» Task prompt:
Your answer should be the lines below from the one with "(** Chaining a" to the one with "apply dechain_one; try", both included, given again exactly and with nothing added.

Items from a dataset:

(* ===== verification/PbufTheorems.v ===== *)
(** * Properties of the packet buffers *)

From Stdlib Require Import ZArith Lia.
From stdpp Require Import base gmap list numbers.
From S2P Require Import Prelude Pbuf PbufChain PbufReadWrite PbufCopy.
From stdpp Require Import sets list.
Import OptionNotations.

Local Open Scope Z_scope.

(** Reading a packet does not depend on how it is cut into pbufs.  Copying [n]
    bytes from an offset writes exactly the bytes of the packet from that offset
    on, as many as there are up to [n], to the destination and returns their
    number; a byte at an offset is that byte of the packet, and zero after its
    end; the chain length is counted modulo 65536. *)
Theorem pbuf_reads (h : heap) (p : Z) (l : links) (d : list Z) (dst n off : Z) :
  packet h p l d -> l <> [] -> bytes d -> is_u 16 n -> is_u 16 off -> dst <> 0 ->
  allocated (ram h) dst n -> outside l dst n ->
  let x := take (Z.to_nat n) (drop (Z.to_nat off) d) in
  pbuf_copy_partial p dst n off h = Some (Z.of_nat (length x), set_ram (write (ram h) dst x) h) /\
  pbuf_get_at p off h = Some (default 0 (d !! Z.to_nat off)) /\
  pbuf_clen p h = Some (u16 (Z.of_nat (length l))).
Proof.
  intros Hp Hl Hb Hn Ho Hd Ha Hout x. unfold is_u in *. pose proof (chain_fuel_enough _ _ _ (pk_chain _ _ _ _ Hp)).
  split; [|split; [by eapply get_spec; eauto|]].
  - unfold pbuf_copy_partial.
    assert ((p =? 0) = false) as -> by (destruct l as [|[a b] l]; [done|]; by destruct (packet_head _ _ _ _ _ _ Hp) as (-> & -> & _)).
    rewrite (proj2 (Z.eqb_neq dst 0) Hd). cbn [orb].
    rewrite (copy_partial_loop_spec dst l d); rewrite ?Z.add_0_r; try done; lia.
  - unfold pbuf_clen. rewrite (clen_loop_spec h l) by (apply Hp || lia). by destruct l.
Qed.

(** Searching a packet is searching its bytes: the comparison returns zero
    exactly for equal strings and otherwise one more than the position of the
    first difference, or 0xffff when the packet is too short, and both searches
    return the first occurrence of the string, or 0xffff when there is none. *)
Theorem pbuf_search (h : heap) (p : Z) (l : links) (d : list Z) (s2 : Z) (y : list Z) (start : Z) :
  packet h p l d -> l <> [] -> bytes d -> load (ram h) s2 (length y) = Some y -> is_u 16 start ->
  pbuf_memcmp p start s2 (Z.of_nat (length y)) h
    = Some (if Z.of_nat (length d) <? start + Z.of_nat (length y) then 0xffff
            else first_diff 0 (take (length y) (drop (Z.to_nat start) d)) y) /\
  (exists r, pbuf_memfind p s2 (Z.of_nat (length y)) start h = Some r /\ found_at d y start r) /\
  (s2 <> 0 -> ram h !! (s2 + Z.of_nat (length y)) = Some 0 -> Forall (fun c => c <> 0) y ->
   (length y < Z.to_nat 65535)%nat -> y <> [] -> Z.of_nat (length d) <> 0xffff ->
   exists r, pbuf_strstr p s2 h = Some r /\ found_at d y 0 r).
Proof.
  intros Hp Hl Hb Hy Hs. unfold is_u in Hs.
  split; [by eapply memcmp_spec|]. split; [by eapply memfind_spec|]. intros H0 Hz Hn Hlen Hne Hd. unfold pbuf_strstr.
  rewrite (proj2 (Z.eqb_neq s2 0) H0). destruct y as [|c y]; [done|].
  pose proof (proj1 (load_Some _ _ _ _) Hy) as [_ Hy0]. specialize (Hy0 0%nat c eq_refl). rewrite Z.add_0_r in Hy0. rewrite Hy0.
  rewrite (proj2 (Z.eqb_neq c 0)) by (by apply Forall_cons in Hn as [Hc _]).
  destruct l as [|[a b] l]; [done|]. destruct (packet_head _ _ _ _ _ _ Hp) as (-> & _ & Hb' & Et & _). rewrite Hb', Et.
  rewrite (proj2 (Z.eqb_neq _ _) Hd), (strlen_spec (ram h) (c :: y)) by (done || lia).
  rewrite (proj2 (Z.leb_gt _ _)), u16_small by lia. by eapply memfind_spec.
Qed.

(** Writing at an offset overwrites exactly those bytes of the packet and
    changes memory nowhere else; a write that does not fit is refused with
    [ERR_MEM] (a byte beyond the end is dropped) and changes nothing. *)
Theorem pbuf_writes (h : heap) (p : Z) (l : links) (d : list Z) (src : Z) (x : list Z) (off c : Z) :
  packet h p l d -> apart l -> 0 < src -> load (ram h) src (length x) = Some x ->
  outside l src (Z.of_nat (length x)) -> is_u 16 off -> (length x < Z.to_nat 65536)%nat ->
  (if (off <? Z.of_nat (length d)) && (off + Z.of_nat (length x) <=? Z.of_nat (length d))
   then exists m, pbuf_take_at p src (Z.of_nat (length x)) off h = Some (ERR_OK, set_ram m h) /\
     rewritten (ram h) l m (splice d off x)
   else pbuf_take_at p src (Z.of_nat (length x)) off h = Some (ERR_MEM, h)) /\
  (if off <? Z.of_nat (length d)
   then exists m, pbuf_put_at p off c h = Some (set_ram m h) /\ rewritten (ram h) l m (splice d off [c])
   else pbuf_put_at p off c h = Some h).
Proof.
  intros Hp Ha Hs Hx Ho Hoff Hlen. split; [apply take_at_spec|apply put_at_spec]; done || lia.
Qed.

(** Copying a packet to another one that is at least as long puts its bytes at
    the front of the other, leaves the rest of it and all other memory alone and
    does not halt, whatever the sizes of the pbufs on either side, as long as no
    pbuf is empty. *)
Theorem pbuf_copies (h : heap) (pt pf : Z) (lt lf : links) (dt df : list Z) :
  packet h pt lt dt -> packet h pf lf df -> lt <> [] -> lf <> [] -> lt.*1 ## lf.*1 -> apart lt ->
  (forall i, region lf i -> ~ region lt i) -> nonempty lt -> nonempty lf -> (length df <= length dt)%nat ->
  exists m, pbuf_copy pt pf h = Some (ERR_OK, set_ram m h) /\ rewritten (ram h) lt m (splice dt 0 df).
Proof.
  apply copy_spec.
Qed.

(** Chaining a packet to a pbuf concatenates their bytes and adds a reference
    to the tail, and dechaining gives the tail back and restores the heap as it
    was before. *)
Theorem pbuf_chain_dechain (h : heap) (a t : Z) (b bt : pbuf) (l2 : links) (d d2 : list Z) :
  packet h a [(a, b)] d -> packet h t ((t, bt) :: l2) d2 -> a ∉ ((t, bt) :: l2).*1 ->
  (length d + length d2 < Z.to_nat 65536)%nat -> 1 <= ref bt < 65535 ->
  exists h1 l1, pbuf_chain a t h = Some h1 /\ l1.*1 = a :: t :: l2.*1 /\ packet h1 a l1 (d ++ d2) /\
    pbuf_dechain a h1 = Some (t, h).
Proof.
  intros Hp Ht Hna Hlen Hr. destruct (packet_head _ _ _ _ _ _ Ht) as (_ & Et0 & Hbt & Ett & Ht16).
  destruct (packet_head _ _ _ _ _ _ Hp) as (_ & Ea0 & Hb & Eta & _).
  pose proof Ht as [_ Hwt Hdt]. pose proof (contents_length _ _ _ Hwt Hdt) as Elt.
  pose proof Hp as [(_ & _ & _ & Hnb) (Hlb & Etb & _) _]. cbn [chain_len] in Etb.
  exists (Heap (<[t := set_ref (ref bt + 1) bt]>
    (<[a := set_next t (set_tot_len (tot_len b + chain_len ((t, bt) :: l2)) b)]> (pbufs h))) (ram h) (freed h)).
  eexists. split; [by eapply chain_one|]. rewrite <- Elt, <- Ett. split; [|split].
  3: { apply dechain_one; try done; try lia; [clear -Hna; set_solver|unfold is_u; lia]. }
  2: { apply (chained_packet h a b d t bt l2 d2); done. }
  done.
Qed.

(** Releasing a chain gives back exactly the leading pbufs that nothing else
    refers to, each to the pool or heap of its type, takes one reference from the
    first that is still in use, and returns their number modulo 256; no other
    pbuf and no payload changes. *)
Theorem pbuf_free_exact (h : heap) (p : Z) (l : links) :
  chain h p l -> l <> [] -> Forall (fun ab => 1 <= ref (snd ab) < 65536) l ->
  exists l1 l2 h', l = l1 ++ l2 /\ Forall (has_ref 1) l1 /\ match l2 with [] => True | ab :: _ => ~ has_ref 1 ab end /\
    pbuf_free p h = Some (u8 (Z.of_nat (length l1)), h') /\ released h l1 l2 h'.
Proof.
  intros Hc Hl Hr. pose proof (chain_fuel_enough _ _ _ Hc).
  destruct (free_loop_spec l (chain_fuel h) p 0 h Hc Hr) as (l1 & l2 & h' & E & H1 & H2 & Ef & Hrel); [lia|].
  exists l1, l2, h'. split; [done|]. split; [done|]. split; [done|]. split; [|done]. unfold pbuf_free.
  destruct l as [|[a b] l]; [done|]. destruct Hc as (-> & Ha & _). rewrite (proj2 (Z.eqb_neq a 0) Ha), Ef. by destruct l1.
Qed.

(** Hiding bytes at the front and revealing them again is the identity. *)
Theorem pbuf_header_roundtrip (h : heap) (p : Z) (b : pbuf) (l : links) (d : list Z) (k : Z) :
  packet h p ((p, b) :: l) d -> 0 < k <= 32767 -> k <= len b -> type b = PBUF_RAM \/ type b = PBUF_POOL ->
  p + SIZEOF_STRUCT_PBUF <= payload b ->
  exists h1 l1, pbuf_header p (- k) h = Some (0, h1) /\ packet h1 p l1 (drop (Z.to_nat k) d) /\
    pbuf_header p k h1 = Some (0, h).
Proof.
  intros Hp Hk Hl Hty Hpl. destruct (packet_head _ _ _ _ _ _ Hp) as (_ & Ep & Hb & Et & Ht).
  pose proof (pk_wf _ _ _ _ Hp) as (_ & E2 & _ & Hw). apply wf_total in Hw.
  destruct (header_hide h p b l d k Hp) as [E Hp1]; [lia|done|done|].
  eexists _, _. split; [exact E|]. split; [exact Hp1|]. apply header_reveal; done || lia.
Qed.

(** ** Witnesses *)

(** A packet of five bytes in two pbufs at 100 and 200, one of six at 300 and
    400, and a buffer at 500. *)
Definition sample : heap :=
  Heap (list_to_map
          [(100, Pbuf 200 116 5 3 PBUF_RAM 0 1); (200, Pbuf 0 216 2 2 PBUF_POOL 0 2);
           (300, Pbuf 400 316 6 4 PBUF_POOL 0 1); (400, Pbuf 0 416 2 2 PBUF_POOL 0 1); (600, Pbuf 0 616 1 1 PBUF_RAM 0 1)])
    (write (write (write (write (write (write ∅ 116 [1; 2; 3]) 216 [4; 5]) 316 [11; 12; 13; 14]) 416 [15; 16])
       500 [3; 4; 0; 9; 9; 9]) 616 [7]) [].

Definition five : links := [(100, Pbuf 200 116 5 3 PBUF_RAM 0 1); (200, Pbuf 0 216 2 2 PBUF_POOL 0 2)].
Definition six : links := [(300, Pbuf 400 316 6 4 PBUF_POOL 0 1); (400, Pbuf 0 416 2 2 PBUF_POOL 0 1)].

Lemma five_packet : packet sample 100 five [1; 2; 3; 4; 5].
Proof. split; [repeat split; by vm_compute|cbn; lia|by vm_compute]. Defined.

Lemma six_packet : packet sample 300 six [11; 12; 13; 14; 15; 16].
Proof. split; [repeat split; by vm_compute|cbn; lia|by vm_compute]. Defined.

Lemma outside_five a n : 218 <= a \/ a + n <= 116 -> outside five a n.
Proof. intros Ha i Hi. unfold five. rewrite !region_cons. cbn. intros [|[|(? & ? & Hin & _)]]; [lia|lia|set_solver]. Qed.

Lemma five_apart : apart five.
Proof. split; [|split; [|done]]; intros i Hi; rewrite ?region_cons; cbn in *; [intros [|(? & ? & Hin & _)]; [lia|set_solver]|intros (? & ? & Hin & _); set_solver]. Qed.

Lemma pbuf_reads_witness :
  pbuf_copy_partial 100 500 3 1 sample = Some (3, set_ram (write (ram sample) 500 [2; 3; 4]) sample).
Proof.
  apply (pbuf_reads sample 100 five [1; 2; 3; 4; 5] 500 3 1 five_packet);
    [done|repeat constructor; done|done|done|done| |apply outside_five; lia].
  apply (allocatedb_spec (ram sample) 500 3). by vm_compute.
Defined.

Lemma pbuf_search_witness :
  exists r, pbuf_strstr 100 500 sample = Some r /\ found_at [1; 2; 3; 4; 5] [3; 4] 0 r.
Proof.
  apply (pbuf_search sample 100 five [1; 2; 3; 4; 5] 500 [3; 4] 0 five_packet);
    [done|repeat constructor; done|by vm_compute|done|done|by vm_compute|repeat constructor; done|cbn; lia|done|done].
Defined.

Lemma pbuf_writes_witness :
  exists m, pbuf_take_at 100 500 3 2 sample = Some (ERR_OK, set_ram m sample) /\
    rewritten (ram sample) five m [1; 2; 3; 4; 0].
Proof.
  apply (pbuf_writes sample 100 five [1; 2; 3; 4; 5] 500 [3; 4; 0] 2 7 five_packet five_apart);
    [lia|by vm_compute|apply outside_five; lia|done|cbn; lia].
Defined.

Lemma pbuf_copies_witness :
  exists m, pbuf_copy 300 100 sample = Some (ERR_OK, set_ram m sample) /\
    rewritten (ram sample) six m [1; 2; 3; 4; 5; 16].
Proof.
  apply (pbuf_copies sample 300 100 six five [11; 12; 13; 14; 15; 16] [1; 2; 3; 4; 5] six_packet five_packet); try done.
  - vm_compute. set_solver.
  - split; [|split; [|done]]; intros i Hi; rewrite ?region_cons; cbn in *;
      [intros [|(? & ? & Hin & _)]; [lia|set_solver]|intros (? & ? & Hin & _); set_solver].
  - intros i Hi. unfold five in Hi. rewrite !region_cons in Hi. unfold six. rewrite !region_cons. cbn in *.
    destruct Hi as [Hi|[Hi|(? & ? & Hin & _)]]; [..|set_solver]; (intros [|[|(? & ? & Hin & _)]]; [lia|lia|set_solver]).
  - by repeat constructor.
  - by repeat constructor.
  - cbn. lia.
Defined.

Lemma pbuf_chain_dechain_witness :
  exists h1, pbuf_chain 600 300 sample = Some h1 /\ pbuf_dechain 600 h1 = Some (300, sample).
Proof.
  destruct (pbuf_chain_dechain sample 600 300 (Pbuf 0 616 1 1 PBUF_RAM 0 1) (Pbuf 400 316 6 4 PBUF_POOL 0 1)
    [(400, Pbuf 0 416 2 2 PBUF_POOL 0 1)] [7] [11; 12; 13; 14; 15; 16]) as (h1 & l1 & H1 & _ & _ & H2).
  - split; [repeat split; by vm_compute|cbn; lia|by vm_compute].
  - exact six_packet.
  - cbn. set_solver.
  - cbn. lia.
  - cbn. lia.
  - exists h1. split; [exact H1|exact H2].
Defined.

Lemma pbuf_free_exact_witness :
  exists l1 l2 h', five = l1 ++ l2 /\ pbuf_free 100 sample = Some (u8 (Z.of_nat (length l1)), h') /\ released sample l1 l2 h'.
Proof.
  destruct (pbuf_free_exact sample 100 five (pk_chain _ _ _ _ five_packet)) as (l1 & l2 & h' & E & _ & _ & Ef & Hr).
  - done.
  - repeat constructor; cbn; lia.
  - exists l1, l2, h'. split; [exact E|]. split; [exact Ef|exact Hr].
Defined.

» Solution to this problem:
(** Chaining a packet to a pbuf concatenates their bytes and adds a reference
    to the tail, and dechaining gives the tail back and restores the heap as it
    was before. *)
Theorem pbuf_chain_dechain (h : heap) (a t : Z) (b bt : pbuf) (l2 : links) (d d2 : list Z) :
  packet h a [(a, b)] d -> packet h t ((t, bt) :: l2) d2 -> a ∉ ((t, bt) :: l2).*1 ->
  (length d + length d2 < Z.to_nat 65536)%nat -> 1 <= ref bt < 65535 ->
  exists h1 l1, pbuf_chain a t h = Some h1 /\ l1.*1 = a :: t :: l2.*1 /\ packet h1 a l1 (d ++ d2) /\
    pbuf_dechain a h1 = Some (t, h).
Proof.
  intros Hp Ht Hna Hlen Hr. destruct (packet_head _ _ _ _ _ _ Ht) as (_ & Et0 & Hbt & Ett & Ht16).
  destruct (packet_head _ _ _ _ _ _ Hp) as (_ & Ea0 & Hb & Eta & _).
  pose proof Ht as [_ Hwt Hdt]. pose proof (contents_length _ _ _ Hwt Hdt) as Elt.
  pose proof Hp as [(_ & _ & _ & Hnb) (Hlb & Etb & _) _]. cbn [chain_len] in Etb.
  exists (Heap (<[t := set_ref (ref bt + 1) bt]>
    (<[a := set_next t (set_tot_len (tot_len b + chain_len ((t, bt) :: l2)) b)]> (pbufs h))) (ram h) (freed h)).
  eexists. split; [by eapply chain_one|]. rewrite <- Elt, <- Ett. split; [|split].
  3: { apply dechain_one; try done; try lia; [clear -Hna; set_solver|unfold is_u; lia]. }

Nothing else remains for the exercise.